▸ Task to carry out:
Look through the lines below and extract any with the word "that".

▸ Records for processing:
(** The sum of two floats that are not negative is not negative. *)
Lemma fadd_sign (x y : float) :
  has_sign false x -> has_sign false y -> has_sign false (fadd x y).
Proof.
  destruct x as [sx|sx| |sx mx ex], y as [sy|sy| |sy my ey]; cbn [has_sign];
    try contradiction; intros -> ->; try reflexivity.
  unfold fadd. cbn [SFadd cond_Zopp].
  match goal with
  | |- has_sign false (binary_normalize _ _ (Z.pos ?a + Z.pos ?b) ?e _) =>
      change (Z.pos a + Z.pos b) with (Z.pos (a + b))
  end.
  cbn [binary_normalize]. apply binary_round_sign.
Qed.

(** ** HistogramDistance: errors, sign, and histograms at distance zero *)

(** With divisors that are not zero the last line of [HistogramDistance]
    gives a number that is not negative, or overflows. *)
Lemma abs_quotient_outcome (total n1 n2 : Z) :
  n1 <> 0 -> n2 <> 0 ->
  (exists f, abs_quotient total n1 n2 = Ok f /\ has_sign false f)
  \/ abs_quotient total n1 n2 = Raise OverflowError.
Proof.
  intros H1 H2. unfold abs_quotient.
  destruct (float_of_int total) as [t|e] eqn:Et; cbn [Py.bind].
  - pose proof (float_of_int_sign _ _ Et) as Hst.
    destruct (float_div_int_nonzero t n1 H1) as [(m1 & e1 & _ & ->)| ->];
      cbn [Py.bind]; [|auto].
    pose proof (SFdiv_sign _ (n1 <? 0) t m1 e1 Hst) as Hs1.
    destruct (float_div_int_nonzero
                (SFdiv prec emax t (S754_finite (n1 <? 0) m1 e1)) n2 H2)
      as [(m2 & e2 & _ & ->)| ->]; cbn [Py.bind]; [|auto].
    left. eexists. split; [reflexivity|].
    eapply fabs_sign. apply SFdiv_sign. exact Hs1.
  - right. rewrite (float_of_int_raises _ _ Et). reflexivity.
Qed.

▸ Reply:
(** The sum of two floats that are not negative is not negative. *)
(** With divisors that are not zero the last line of [HistogramDistance]
    gives a number that is not negative, or overflows. *)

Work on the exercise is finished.